Feb. 14th, 2011

Nelson occasionally makes me chew my own flesh. When I question exactly how a given multilevel-marketed health product purges toxins (dioxin? lead? excess levels of sugar? what exactly? how?), or when I raise my eyebrows at how it was "never inhabited by Aboriginals but was rather a place of migration for healing" or "they were extinct" (making it easier to mine silver without paying royalties to the Snixt).

And when I use the phrase "rule of thumb."

http://en.wikipedia.org/wiki/Rule_of_thumb

So it's clear - the term "rule of thumb" probably comes from carpentry or any trade with rough measures (you can "rule" i.e. "measure" an inch with your thumb). It does not come from English or American law regarding wife-beating - as far as anyone can tell, there is no such law. Also: other European languages that use the inch but do not have ties to British common law use the same phrase.

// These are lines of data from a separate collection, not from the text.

(** The times and the permissions of the policy take the place of those of the values. *)
Definition apply_policy (v : IBlobSASSignatureValues) (p : AccessPolicy) : IBlobSASSignatureValues :=
  mkBlobValues v.(bs_version) v.(bs_protocol) (js <$> p.(ap_start)) (js <$> p.(ap_expiry)) (js <$> p.(ap_permission))
    v.(bs_ipRange) v.(bs_containerName) v.(bs_blobName) v.(bs_identifier) v.(bs_encryptionScope) v.(bs_cacheControl)
    v.(bs_contentDisposition) v.(bs_contentEncoding) v.(bs_contentLanguage) v.(bs_contentType) v.(bs_signedResource)
    v.(bs_snapshot) v.(bs_signedObjectId) v.(bs_signedTenantId) v.(bs_signedService) v.(bs_signedVersion)
    v.(bs_signedStartsOn) v.(bs_signedExpiresOn).

Definition saved_policy (v : IBlobSASSignatureValues) (account container : text) ctx : store IBlobSASSignatureValues :=
  match v.(bs_identifier) with
  | None => mret v
  | Some id =>
      accessPolicy ← getContainerAccessPolicyByIdentifier account container id ctx;
      match accessPolicy with
      | None => throw (BlobErrors.getAuthorizationFailure ctx.(ac_contextId))
      | Some p => mret (apply_policy v p)
      end
  end.

Definition blob_permission (resource : BlobSASResourceType) (o : Op.operation) : option text :=
  match resource with
  | RTBlob => OPERATION_BLOB_SAS_BLOB_PERMISSIONS o
  | _ => OPERATION_BLOB_SAS_CONTAINER_PERMISSIONS o
  end.

Definition enforce_blob_sas (values : IBlobSASSignatureValues) (resource : BlobSASResourceType)
    (account container : text) rq ctx : store (option bool) :=
  let fail := ctx.(ac_contextId) in
  values ← saved_policy values account container ctx;
  _ ← guard (validateTime ctx.(ac_now) values.(bs_expiryTime) values.(bs_startTime))
        (BlobErrors.getAuthorizationFailure fail);
  _ ← guard validateIPRange (BlobErrors.getAuthorizationSourceIPMismatch fail);
  _ ← guard (validateProtocol values.(bs_protocol) rq.(rq_protocol)) (BlobErrors.getAuthorizationProtocolMismatch fail);
  operation ← lift (required_operation ctx);
  blobSASPermission ← lift (match blob_permission resource operation with
                            | Some p => Ok p
                            | None => Throw JsError
                            end);
  allowed ← lift (validatePermissions blobSASPermission values.(bs_permissions));
  _ ← guard allowed (BlobErrors.getAuthorizationPermissionMismatch fail);
  _ ← special_requirement ctx operation values.(bs_permissions);
  mret (Some true).

Definition BlobSASAuthenticator rq ctx : store (option bool) :=
  match ctx.(ac_url).(uc_account), ctx.(ac_url).(uc_container) with
  | None, _ => throw RangeError
  | _, None => mret None
  | Some account, Some container =>
      accountProperties ← lift (account_properties ctx account);
      signature ← lift (query rq "sig");
      match signature with
      | None => mret None
      | Some signature =>
          sr ← lift (query rq "sr");
          match resource_of sr with
          | None => mret None
          | Some resource =>
              values ← lift (getBlobSASSignatureValuesFromRequest rq container ctx.(ac_url).(uc_blob));
              match values with
              | None => mret None
              | Some values =>
                  _ ← guard (ctx.(ac_loose) || undefined values.(bs_encryptionScope))
                        (BlobErrors.StrictModelNotSupportedError "SAS Encryption Scope 'ses'" ctx.(ac_contextId));
                  passes ← lift (if with_udk values then udk_passes values resource account signature rq ctx
                                 else signature_passes (generateBlobSASSignature hmac values resource account)
                                        accountProperties (Some signature));
                  if passes : bool then enforce_blob_sas values resource account container rq ctx
                  else mret (Some false)
              end
          end
      end
  end.

(** ** src/src/blob/authentication/PublicAccessAuthenticator.ts *)

Definition BLOB_PUBLIC_READ_OPERATIONS (o : Op.operation) : bool :=
  match o with
  | Op.Blob_Download | Op.Blob_GetProperties | Op.PageBlob_GetPageRanges | Op.PageBlob_GetPageRangesDiff
  | Op.BlockBlob_GetBlockList => true
  | _ => false
  end.

Definition CONTAINER_PUBLIC_READ_OPERATIONS (o : Op.operation) : bool :=
  match o with
  | Op.Container_GetProperties | Op.Container_GetPropertiesWithHead | Op.Container_GetAccessPolicy
  | Op.Container_ListBlobFlatSegment | Op.Container_ListBlobHierarchySegment | Op.Blob_Download | Op.Blob_GetProperties
  | Op.PageBlob_GetPageRanges | Op.PageBlob_GetPageRangesDiff | Op.BlockBlob_GetBlockList => true
  | _ => false
  end.

Definition getContainerPublicAccessType (account container : text) ctx : store (option string) :=
  r ← attempt (getContainerACL (auth_ctx ctx) (latin account) (latin container) None);
  mret (r ≫= fun r => r.1.(c_publicAccess)).

Definition PublicAccessAuthenticator ctx : store (option bool) :=
  match ctx.(ac_url).(uc_container) with
  | None => mret None
  | Some container =>
      access ← getContainerPublicAccessType (account_of ctx) container ctx;
      match access with
      | None => mret None
      | Some access =>
          operation ← lift (match ctx.(ac_operation) with Some o => Ok o | None => Throw JsError end);
          if access === "container"%string then
            mret (if CONTAINER_PUBLIC_READ_OPERATIONS operation then Some true else None)
          else if access === "blob"%string then
            mret (if BLOB_PUBLIC_READ_OPERATIONS operation then Some true else None)
          else throw JsError
      end
  end.
End Authenticators.
(* ===== verification/BlobAuthSpec.v ===== *)
(** * BlobAuthSpec: theorems about who is let in

    A request goes through the authenticators and, if one lets it in, to the handler of
    its operation ([enter]). *)

From stdpp Require Import relations.
From S2P Require Import Prelude Errors Extents Loki Utf8 Texts Uris Lease.
From S2P Require Import BlobModels BlobContainers BlobStore BlobChanges BlobRefine BlobHttp BlobUrls BlobHandlers.
From S2P Require Import BlobService BlobReads BlobServiceSpec.
From S2P Require BlobServiceHandlers.
From S2P Require BlobSpecifications.
From S2P Require Import Protocol ProtocolSpec BlobSAS BlobAuth BlobAccess.
Open Scope Z_scope.
Open Scope azurite_scope.

(** ** Operations and their names *)

(** The names an operation is dispatched under. *)
Definition names (o : Operation) : list Op.operation :=
  match o with
  | OnService o => match o with
    | Service_SetProperties _ _ => [Op.Service_SetProperties]
    | Service_GetProperties _ => [Op.Service_GetProperties]
    | Service_GetStatistics _ _ => [Op.Service_GetStatistics]
    | Service_ListContainersSegment _ => [Op.Service_ListContainersSegment]
    | Service_GetUserDelegationKey _ => [Op.Service_GetUserDelegationKey]
    | Service_FilterBlobs _ => [Op.Service_FilterBlobs]
    | GetAccountInfo Service => [Op.Service_GetAccountInfo; Op.Service_GetAccountInfoWithHead]
    | GetAccountInfo Container => [Op.Container_GetAccountInfo; Op.Container_GetAccountInfoWithHead]
    | GetAccountInfo Blob => [Op.Blob_GetAccountInfo; Op.Blob_GetAccountInfoWithHead]
    end
  | OnContainer o => match o with
    | Container_Create _ _ => [Op.Container_Create]
    | Container_GetProperties _ _ => [Op.Container_GetProperties; Op.Container_GetPropertiesWithHead]
    | Container_Delete _ _ _ => [Op.Container_Delete]
    | Container_SetMetadata _ _ _ => [Op.Container_SetMetadata]
    | Container_GetAccessPolicy _ _ => [Op.Container_GetAccessPolicy]
    | Container_SetAccessPolicy _ _ _ _ _ => [Op.Container_SetAccessPolicy]
    | Container_FilterBlobs _ => [Op.Container_FilterBlobs]
    | Container_AcquireLease _ _ _ _ => [Op.Container_AcquireLease]
    | Container_ReleaseLease _ _ _ => [Op.Container_ReleaseLease]
    | Container_RenewLease _ _ _ => [Op.Container_RenewLease]
    | Container_BreakLease _ _ _ => [Op.Container_BreakLease]
    | Container_ChangeLease _ _ _ _ => [Op.Container_ChangeLease]
    | Container_ListBlobFlatSegment _ => [Op.Container_ListBlobFlatSegment]
    | Container_ListBlobHierarchySegment _ _ => [Op.Container_ListBlobHierarchySegment]
    end
  | OnBlob o => match o with
    | Blob_Download _ => [Op.Blob_Download]
    | Blob_GetProperties _ _ _ _ => [Op.Blob_GetProperties]
    | Blob_Delete _ _ _ _ _ => [Op.Blob_Delete]
    | Blob_SetHTTPHeaders _ _ _ _ _ => [Op.Blob_SetHTTPHeaders]
    | Blob_SetMetadata _ _ _ => [Op.Blob_SetMetadata]
    | Blob_AcquireLease _ _ _ _ => [Op.Blob_AcquireLease]
    | Blob_ReleaseLease _ _ _ => [Op.Blob_ReleaseLease]
    | Blob_RenewLease _ _ _ => [Op.Blob_RenewLease]
    | Blob_ChangeLease _ _ _ _ => [Op.Blob_ChangeLease]
    | Blob_BreakLease _ _ _ => [Op.Blob_BreakLease]
    | Blob_CreateSnapshot _ _ _ _ => [Op.Blob_CreateSnapshot]
    | Blob_StartCopyFromURL _ _ => [Op.Blob_StartCopyFromURL]
    | Blob_CopyFromURL _ _ => [Op.Blob_CopyFromURL]
    | Blob_AbortCopyFromURL _ _ _ => [Op.Blob_AbortCopyFromURL]
    | Blob_SetTier _ _ _ => [Op.Blob_SetTier]
    | Blob_GetTags _ _ _ _ => [Op.Blob_GetTags]
    | Blob_SetTags _ _ _ => [Op.Blob_SetTags]
    end
  | OnContent o => match o with
    | PageBlob_Create _ _ _ _ => [Op.PageBlob_Create]
    | PageBlob_UploadPages _ _ _ _ _ _ => [Op.PageBlob_UploadPages]
    | PageBlob_ClearPages _ _ _ _ _ => [Op.PageBlob_ClearPages]
    | PageBlob_GetPageRanges _ _ _ _ => [Op.PageBlob_GetPageRanges]
    | PageBlob_Resize _ _ _ _ => [Op.PageBlob_Resize]
    | PageBlob_UpdateSequenceNumber _ _ _ _ _ => [Op.PageBlob_UpdateSequenceNumber]
    | AppendBlob_Create _ _ => [Op.AppendBlob_Create]
    | AppendBlob_AppendBlock _ _ _ _ _ _ => [Op.AppendBlob_AppendBlock]
    | AppendBlob_Seal _ _ _ => [Op.AppendBlob_Seal]
    | BlockBlob_Upload _ _ _ => [Op.BlockBlob_Upload]
    | BlockBlob_StageBlock _ _ _ _ _ _ => [Op.BlockBlob_StageBlock]
    | BlockBlob_CommitBlockList _ => [Op.BlockBlob_CommitBlockList]
    | BlockBlob_GetBlockList _ _ _ _ _ => [Op.BlockBlob_GetBlockList]
    end
  | NotImplemented o => match o with
    | Container_Restore => [Op.Container_Restore]
    | Blob_Undelete => [Op.Blob_Undelete]
    | Blob_SetExpiry => [Op.Blob_SetExpiry]
    | Blob_SetImmutabilityPolicy => [Op.Blob_SetImmutabilityPolicy]
    | Blob_DeleteImmutabilityPolicy => [Op.Blob_DeleteImmutabilityPolicy]
    | Blob_SetLegalHold => [Op.Blob_SetLegalHold]
    | Blob_Query => [Op.Blob_Query]
    | PageBlob_UploadPagesFromURL => [Op.PageBlob_UploadPagesFromURL]
    | PageBlob_GetPageRangesDiff => [Op.PageBlob_GetPageRangesDiff]
    | PageBlob_CopyIncremental => [Op.PageBlob_CopyIncremental]
    | AppendBlob_AppendBlockFromUrl => [Op.AppendBlob_AppendBlockFromUrl]
    | BlockBlob_PutBlobFromUrl => [Op.BlockBlob_PutBlobFromUrl]
    | BlockBlob_StageBlockFromURL => [Op.BlockBlob_StageBlockFromURL]
    end
  end.
(* ===== verification/Enums.v ===== *)
(** * Protocol constants

    The enumerations of lib/blackadder_enums.hpp, with the values the C++
    compiler gives them. *)

From S2P Require Import Prelude.

(** ** enum IDLengths: sizes in bytes *)
Definition PURSUIT_ID_LEN : nat := 8.
Definition FID_LEN : nat := 32.
Definition NODEID_LEN : nat := 8.

(** ** enum root_namespaces_t *)
Definition NAMESPACE_IP : Z := 0.
Definition NAMESPACE_HTTP : Z := 1.
Definition NAMESPACE_COAP : Z := 2.
Definition NAMESPACE_MANAGEMENT : Z := 4.
Definition NAMESPACE_LINK_STATE : Z := 6.
Definition NAMESPACE_PATH_MANAGEMENT : Z := 7.
Definition NAMESPACE_IGMP_CTRL : Z := 9.
Definition NAMESPACE_IGMP_DATA : Z := 10.
Definition NAMESPACE_APP_RV : Z := 11.
Definition NAMESPACE_RV_TM : Z := 12.
Definition NAMESPACE_TM_APP : Z := 13.
Definition NAMESPACE_UNKNOWN : Z := 14.

(** enum information_items_t: DEFAULT_HTTP_IID *)
Definition DEFAULT_HTTP_IID : Z := 0.

(** ** enum suffix, enum notification_scopes *)
Definition SUFFIX_NOTIFICATION : Z := 255.
Definition LINK_STATE_NOTIFICATION : Z := 201.

(** ** enum Strategies *)
Definition LINK_LOCAL : Z := 1.
Definition DOMAIN_LOCAL : Z := 2.
Definition IMPLICIT_RENDEZVOUS : Z := 3.
Definition BROADCAST_IF : Z := 4.
Definition NODE_LOCAL : Z := 5.

(** ** enum port_identifiers_t *)
Definition PID_BLACKADDER : Z := 9999.
Definition PID_MAPI : Z := 10004.

(** ** enum ClickMessageTypes *)
Definition UNDEF_EVENT : Z := 0.
Definition PUBLISH_SCOPE : Z := 0.
Definition PUBLISH_INFO : Z := 1.
Definition UNPUBLISH_SCOPE : Z := 2.
Definition UNPUBLISH_INFO : Z := 3.
Definition SUBSCRIBE_SCOPE : Z := 4.
Definition SUBSCRIBE_INFO : Z := 5.
Definition UNSUBSCRIBE_SCOPE : Z := 6.
Definition UNSUBSCRIBE_INFO : Z := 7.
Definition PUBLISH_DATA : Z := 8.
Definition PUBLISH_DATA_iSUB : Z := 9.
Definition CONTROL_REC : Z := 9.
Definition CONTROL_ACK : Z := 10.
Definition DISCONNECT : Z := 11.
Definition ADD_LINK : Z := 12.
Definition REMOVE_LINK : Z := 13.
Definition DISCONNECTED : Z := 14.
Definition RECONNECTED : Z := 15.
Definition UPDATE_RVFID : Z := 55.
Definition UPDATE_TMFID : Z := 56.
Definition UPDATE_DELIVERY : Z := 57.
Definition DISCOVER_FAILURE : Z := 58.
Definition START_PUBLISH : Z := 100.
Definition STOP_PUBLISH : Z := 101.
Definition SCOPE_PUBLISHED : Z := 102.
Definition SCOPE_UNPUBLISHED : Z := 103.
Definition PUBLISHED_DATA : Z := 104.
Definition MATCH_PUB_SUBS : Z := 105.
Definition RV_RESPONSE : Z := 106.
Definition UPDATE_FID : Z := 107.
Definition UPDATE_PUBLISH : Z := 108.
Definition PUBLISHED_DATA_iSUB : Z := 109.
Definition MATCH_PUB_iSUBS : Z := 110.
Definition PUBLISH_DATA_iMULTICAST : Z := 111.
Definition UPDATE_FID_iSUB : Z := 112.
Definition RE_PUBLISH : Z := 113.
Definition PAUSE_PUBLISH : Z := 114.
Definition RESUME_PUBLISH : Z := 115.
Definition START_PUBLISH_iSUB : Z := 116.
Definition STOP_PUBLISH_iSUB : Z := 117.
Definition CONTROL_REQ_FAILURE : Z := 158.
Definition CONTROL_REQ_SUCCESS : Z := 159.

(** ** enum MapiMessageTypes, enum ClickManagementMessageTypes *)
Definition GET_NODEID : Z := 0.
Definition GET_RVTMFID : Z := 1.
Definition SET_CONNECTION_STATUS : Z := 2.
Definition NODEID_IS : Z := 0.
Definition RVTMFID_IS : Z := 1.

(** ** enum ELEMENTtype *)
Inductive ELEMENTtype := LOCAL_PROCESS | CLICK_ELEMENT.

(** ** enum RvReturnCodes *)
Inductive RvReturnCode :=
  | SUCCESS
  | WRONG_IDS
  | STRATEGY_MISMATCH
  | EXISTS
  | FATHER_DOES_NOT_EXIST
  | INFO_ITEM_WITH_SAME_ID
  | SCOPE_DOES_NOT_EXIST
  | SCOPE_WITH_SAME_ID
  | INFO_DOES_NOT_EXIST
  | DOES_NOT_EXIST
  | UNKNOWN_REQUEST_TYPE.

#[export] Instance RvReturnCode_eq_dec : EqDecision RvReturnCode.
Proof. solve_decision. Defined.
(** The header of the class promises that bits added by [resize] are false;
    a vector that was shrunk before shows its old bits again. *)
Theorem bitvector_resize_stale_bits :
  ∃ b, BABitvector_assign 64 true (BABitvector_make 64) = Ok b ∧
    BABitvector_get (BABitvector_resize 64 (BABitvector_resize 10 b)) 40 = Ok true.
Proof. eexists. split; reflexivity. Qed.

(** What the elements rely on when a forwarding identifier crosses a
    packet: a vector of 256 bits copied into the packet and back is the same
    vector, on all bits and by operator==; and the 32 bytes of a packet copied
    into a vector and back are the same bytes. *)
Theorem FID_roundtrip :
  (∀ v, bv_wf v → bv_max v = 255 →
    let w := FID_of_bytes (bytes_of_FID v) in
    bv_wf w ∧ bv_max w = 255 ∧ BABitvector_eqb w v = true ∧ ∀ i, (i < 256)%nat → bv_bit w i = bv_bit v i) ∧
  (∀ b, length b = FID_LEN → Forall is_byte b → bytes_of_FID (FID_of_bytes b) = b).
Proof.
  split.
  - apply FID_of_bytes_of_FID.
  - intros b Hl Hb. unfold bytes_of_FID, FID_of_bytes. cbn [bv_data].
    rw (take_ge b); [|lia]. rw (bytes_words_inv 8) //. by rw take_ge; [|lia].
Qed.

And understandable misunderstanding. But here's the catch: when someone tells me that I shouldn't use the phrase "rule of thumb" because it, hundreds of years ago, referred to wife-beating, they often *do not* want to hear that this assertion is in error. I don't know how to approach this. I try to do it tactfully. And I'm a pretty tactful person at the more impolite of times. But people get defensive, offended.

How do I explain this? How do I encourage sound historical methodology?

Or do I go on the offensive? Do I offer a wager, say $20 and giving them one week or one month to find the statute?

Do I take up the trickster's stance and say something more outrageous, like how the word "street" actually stems from "razed village?"

Gah! Being progressive doesn't mean simply accepting whatever vaguely-progressive assertion first reached your eyes or ears.